Our brains instantly recognize countless complex visual textures that surround us, from the intricate designs on a butterfly’s wings to the grain pattern of wood. But how does it pull off this remarkable feat of visual perception?
DMCBH researchers Drs. Federico Bolaños and Tim Murphy have been awarded an OpenScope project from the Allen Institute to explore the answer to this question.
OpenScope is a shared neuroscience observatory that allows neuroscientists worldwide to propose and direct experiments on the Allen Brain Observatory pipeline, with all resulting research data made freely available to the scientific community. The goal is to lower barriers to testing new hypotheses about brain function, bring new computational and theoretical talents to the field, and enhance the reproducibility of results in brain research – thereby accelerating progress toward an integrated understanding of neural activity in health and disease. This aligns perfectly with the DMCBH’s commitment to Open Science principles for collaboration and sharing research findings.
In this project, mice will be trained to distinguish textures while their neuronal activity is monitored in the visual cortex, linking neural responses to perception. The key goals are to determine how certain textures are easily recognized while others pose a challenge, and to map how different brain regions interact to transform visual inputs into coherent representations that guide behaviour.
These findings could uncover core principles for how the brain extracts important features from our richly patterned visual world. However, the scale and complexity of this research require tools and resources beyond those in a typical laboratory setting.
“Using the Allen Brain Observatory will not only increase the scope and reach of our project several fold, but it will also allow us to compare and contextualize with all the other Open Science projects they have led in the last decade,” says Dr. Bolaños, lead data scientist in the DMCBH’s NeuroImaging and NeuroComputation Core (NINC). “As with other fields like high energy physics or astronomy, research in systems neuroscience needs to move from individual laboratories into a bigger and interconnected community, in which we progress together.”
The experiments will be performed with the Allen Institute’s verified, reproducible and open protocols for two-photon calcium imaging. Drs. Bolaños and Murphy, along with Dr. Javier Orlandi from the University of Calgary, will then analyze the data and publish their findings. Working with NINC Managing Director Jeffrey LeDue, Drs. Bolaños and Murphy will be looking to recruit UBC graduate students to fully take advantage of the wealth of data that will come from this team-science project.

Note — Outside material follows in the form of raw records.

(** * Swerve module: steering and drive control of one wheel module

    A shallow embedding of [src/swerve/swerve_module.py] (class
    [SwerveModule]) and the properties of its angle resolution, drive
    reversal and calibration persistence.

    Numbers.  Python floats are idealised as the real numbers of the
    Standard Library ([R], [PI] for [math.pi]); the integers of the source
    (the sensor position returned by the motor controller, the result of
    [math.trunc] and [int], [steer_range]) are [Z] and enter the arithmetic
    through [IZR].  Rounding of floating-point operations is not modelled.

    Collaborators.  The motor controllers ([TalonSRX]), the preference store
    ([wpilib.Preferences]) and the dashboard ([wpilib.SmartDashboard]) are
    external libraries; they are modelled by the part of their state that
    this class reads and writes. *)

From Stdlib Require Import Reals Lra ZArith String Ascii.
From stdpp Require Import gmap strings.

Local Open Scope R_scope.

(** ** Python arithmetic used by the source *)

(** [math.trunc] and [int] on a float: rounding toward zero. *)
Definition trunc (x : R) : Z :=
  if Rle_dec 0 x then Zfloor x else Zceil x.

(** The tolerance [0.0005] of both comparisons in [set_steer_angle]. *)
Definition tol : R := 5 / 10000.

(** ** External collaborators *)

(** An entry of the preference store: a number, a boolean, or a value of
    a kind this class never reads or writes (a string). *)
Inductive pref_value : Type :=
| PFloat (x : R)
| PBool (b : bool)
| PString (s : string).

(** [wpilib.Preferences]: a key-value store of typed entries.  A read of a
    missing key, or of a key holding a value of another kind, yields the
    caller's default.  A put on a key that holds a value of another kind is
    refused: the entry stays as it is. *)
Module Preferences.

Definition getFloat (p : gmap string pref_value) (key : string) (backup : R) : R :=
  match p !! key with
  | Some (PFloat x) => x
  | _ => backup
  end.

Definition getBoolean (p : gmap string pref_value) (key : string) (backup : bool) : bool :=
  match p !! key with
  | Some (PBool b) => b
  | _ => backup
  end.

(** Whether the store takes a number under [key]: the key is free or holds
    a number already. *)
Definition accepts_float (p : gmap string pref_value) (key : string) : bool :=
  match p !! key with
  | None | Some (PFloat _) => true
  | Some _ => false
  end.

Definition accepts_boolean (p : gmap string pref_value) (key : string) : bool :=
  match p !! key with
  | None | Some (PBool _) => true
  | Some _ => false
  end.

Definition putFloat (p : gmap string pref_value) (key : string) (value : R)
  : gmap string pref_value :=
  if accepts_float p key then <[key := PFloat value]> p else p.

Definition putBoolean (p : gmap string pref_value) (key : string) (value : bool)
  : gmap string pref_value :=
  if accepts_boolean p key then <[key := PBool value]> p else p.

End Preferences.

Inductive ControlMode : Type :=
| Position
| PercentOutput.

Inductive FeedbackDevice : Type :=
| Analog.

(** The state of one [TalonSRX] as far as the class uses it: what it reports
    (readings are inputs from the hardware) and what was last written. *)
Record TalonSRX : Type := mkTalon {
  selected_sensor_position : Z;   (* getSelectedSensorPosition() *)
  analog_in_raw : Z;              (* getAnalogInRaw() *)
  closed_loop_error : Z;          (* getClosedLoopError() *)
  feedback_sensor : option FeedbackDevice;
  profile_slot : option (Z * Z);
  last_set : option (ControlMode * R)
}.

Module Talon.

Definition configSelectedFeedbackSensor (t : TalonSRX) (d : FeedbackDevice) : TalonSRX :=
  mkTalon (selected_sensor_position t) (analog_in_raw t) (closed_loop_error t)
          (Some d) (profile_slot t) (last_set t).

Definition selectProfileSlot (t : TalonSRX) (slot pid : Z) : TalonSRX :=
  mkTalon (selected_sensor_position t) (analog_in_raw t) (closed_loop_error t)
          (feedback_sensor t) (Some (slot, pid)) (last_set t).

Definition set (t : TalonSRX) (mode : ControlMode) (value : R) : TalonSRX :=
  mkTalon (selected_sensor_position t) (analog_in_raw t) (closed_loop_error t)
          (feedback_sensor t) (profile_slot t) (Some (mode, value)).

(** [get()]: the [TalonSRX] class has no method of that name, so the call
    raises [AttributeError] and yields no value. *)
Definition get (t : TalonSRX) : option R := None.

End Talon.

(** ** The module object *)

(** The attributes of a [SwerveModule] instance. *)
Record SwerveModule : Type := mkModule {
  steer_talon : TalonSRX;
  drive_talon : TalonSRX;
  name : string;
  steer_target : R;
  steer_target_native : R;
  drive_temp_flipped : bool;
  steer_offset : R;
  steer_min : R;
  steer_max : R;
  steer_range : Z;
  drive_reversed : bool;
  steer_reversed : bool
}.

(** The module-level flag of the source, [_apply_range_hack = False].  The
    operations below take the flag as their first argument, so that both
    branches of the source are embedded. *)
Definition _apply_range_hack : bool := false.

(** [load_config_values] (lines 56-90). *)
Definition load_config_values (hack : bool) (preferences : gmap string pref_value)
    (self : SwerveModule) : SwerveModule :=
  let steer_talon' := Talon.selectProfileSlot (steer_talon self) 0 0 in
  let off := Preferences.getFloat preferences (name self +:+ "-offset") 0 in
  let '(off', smin, smax, srange) :=
    if hack then
      let smin := Preferences.getFloat preferences (name self +:+ "-min") 0 in
      let smax := Preferences.getFloat preferences (name self +:+ "-max") 1024 in
      let actual_steer_range := trunc (smax - smin) in
      let smin := smin + IZR (trunc (IZR actual_steer_range * (1 / 100))) in
      let smax := smax - IZR (trunc (IZR actual_steer_range * (1 / 100))) in
      (off - smin, smin, smax, trunc (smax - smin))
    else
      (off, 0, 1024, 1024%Z) in
  let drev := Preferences.getBoolean preferences (name self +:+ "-reversed") false in
  let srev := Preferences.getBoolean preferences (name self +:+ "-steer-reversed") false in
  mkModule steer_talon' (drive_talon self) (name self)
           (steer_target self) (steer_target_native self) (drive_temp_flipped self)
           off' smin smax srange drev srev.

(** [__init__] (lines 14-54).  [steer_hw] and [drive_hw] stand for the
    controllers bound to the two CAN ids.  The calibration attributes do not
    exist before [load_config_values] assigns every one of them; the record
    holds zeros there. *)
Definition init (hack : bool) (preferences : gmap string pref_value)
    (name : string) (steer_hw drive_hw : TalonSRX) : SwerveModule :=
  let st := Talon.configSelectedFeedbackSensor steer_hw Analog in
  let st := Talon.selectProfileSlot st 0 0 in
  load_config_values hack preferences
    (mkModule st drive_hw name 0 0 false 0 0 0 0%Z false false).

(** [save_config_values] (lines 92-104): the store after the call. *)
Definition save_config_values (hack : bool) (preferences : gmap string pref_value)
    (self : SwerveModule) : gmap string pref_value :=
  let p := Preferences.putFloat preferences (name self +:+ "-offset") (steer_offset self) in
  let p := Preferences.putBoolean p (name self +:+ "-reversed") (drive_reversed self) in
  if hack then
    let p := Preferences.putFloat p (name self +:+ "-min") (steer_min self) in
    Preferences.putFloat p (name self +:+ "-max") (steer_max self)
  else p.

(** Python's [/] raises [ZeroDivisionError] on a zero divisor. *)
Definition py_div (a : R) (b : Z) : option R :=
  if Z.eq_dec b 0%Z then None else Some (a / IZR b).

(** [get_steer_angle] (lines 106-117). *)
Definition get_steer_angle (self : SwerveModule) : option R :=
  let native_units := IZR (selected_sensor_position (steer_talon self)) in
  let native_units := native_units - steer_offset self in
  rotation_pos ← py_div native_units (steer_range self);
  Some (rotation_pos * 2 * PI).

(** Angle unwrapping (lines 140-144). *)
Definition unwrap (current_angle adjusted_target : R) : R :=
  if Rgt_dec (Rabs (adjusted_target - current_angle) - PI) tol then
    if Rgt_dec adjusted_target current_angle
    then adjusted_target - 2 * PI
    else adjusted_target + 2 * PI
  else adjusted_target.

(** Shortest-path servoing (lines 147-154): the target and
    [should_reverse_drive]. *)
Definition shortest_path (current_angle adjusted_target : R) : R * bool :=
  if Rgt_dec (Rabs (adjusted_target - current_angle) - PI / 2) tol then
    (if Rgt_dec adjusted_target current_angle
     then adjusted_target - PI
     else adjusted_target + PI, true)
  else (adjusted_target, false).

(** The first half of [set_steer_angle] (lines 131-144): the current angle
    and the target after unwrapping, before the shortest-path decision. *)
Definition unwrapped_target (self : SwerveModule) (angle_radians : R)
    : option (R * R) :=
  q ← py_div (IZR (selected_sensor_position (steer_talon self)) - steer_offset self)
             (steer_range self);
  let n_rotations := trunc q in
  current_angle ← get_steer_angle self;
  let adjusted_target := angle_radians + IZR n_rotations * 2 * PI in
  Some (current_angle, unwrap current_angle adjusted_target).

(** [set_steer_angle] (lines 119-162). *)
Definition set_steer_angle (self : SwerveModule) (angle_radians : R)
    : option SwerveModule :=
  '(current_angle, adjusted_target) ← unwrapped_target self angle_radians;
  let '(adjusted_target, should_reverse_drive) :=
    shortest_path current_angle adjusted_target in
  let native_units := adjusted_target * 512 / PI + steer_offset self in
  Some (mkModule (Talon.set (steer_talon self) Position native_units)
                 (drive_talon self) (name self)
                 adjusted_target (steer_target_native self) should_reverse_drive
                 (steer_offset self) (steer_min self) (steer_max self)
                 (steer_range self) (drive_reversed self) (steer_reversed self)).

(** [set_drive_speed] (lines 164-180): the value handed to the drive
    controller, and the module after the call. *)
Definition drive_output (self : SwerveModule) (percent_speed : R) : R :=
  let percent_speed := if drive_reversed self then percent_speed * -1 else percent_speed in
  let percent_speed := if drive_temp_flipped self then percent_speed * -1 else percent_speed in
  percent_speed.

Definition set_drive_speed (self : SwerveModule) (percent_speed : R) : SwerveModule :=
  mkModule (steer_talon self)
           (Talon.set (drive_talon self) PercentOutput (drive_output self percent_speed))
           (name self)
           (steer_target self) (steer_target_native self) (drive_temp_flipped self)
           (steer_offset self) (steer_min self) (steer_max self)
           (steer_range self) (drive_reversed self) (steer_reversed self).

(** [apply_control_values] (lines 182-194). *)
Definition apply_control_values (self : SwerveModule) (angle_radians percent_speed : R)
    : option SwerveModule :=
  self' ← set_steer_angle self angle_radians;
  Some (set_drive_speed self' percent_speed).

(** [update_smart_dashboard] (lines 196-219): the dashboard table after the
    four [putNumber] calls.  The argument of the first call reads
    [steer_talon.get()] (line 208) before anything is published; [None]
    when that raises. *)
Definition update_smart_dashboard (dashboard : gmap string R) (self : SwerveModule)
    : option (gmap string R) :=
  position ← Talon.get (steer_talon self);
  let d := <[name self +:+ " Position" :=
               (position - steer_offset self) * 180 / 512]> dashboard in
  let d := <[name self +:+ " ADC" := IZR (analog_in_raw (steer_talon self))]> d in
  let d := <[name self +:+ " Target" := steer_target self * 180 / PI]> d in
  Some (<[name self +:+ " Steer Error" :=
            IZR (closed_loop_error (steer_talon self))]> d).

(** ** The object together with the process-wide singletons *)

Record World : Type := mkWorld {
  module : SwerveModule;
  prefs : gmap string pref_value;     (* wpilib.Preferences.getInstance() *)
  dashboard : gmap string R           (* wpilib.SmartDashboard *)
}.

“We are pleased that the goals of the OpenScope program are closely aligned with our research principles at the DMCBH that include an increasing focus on open science,” says Dr. Murphy, academic co-director of the NINC and leader of the UBC Dynamic Brain Circuits and Connections in Health and Disease research cluster. “Through collaboration and shared access to infrastructure and data, this research will help to accelerate our collective insights into brain function. The datasets generated by the Allen Brain Observatory are of exceptional quality and quantity. Mouse texture discrimination will provide a vehicle to understand how individual neurons discriminate more complex stimuli.”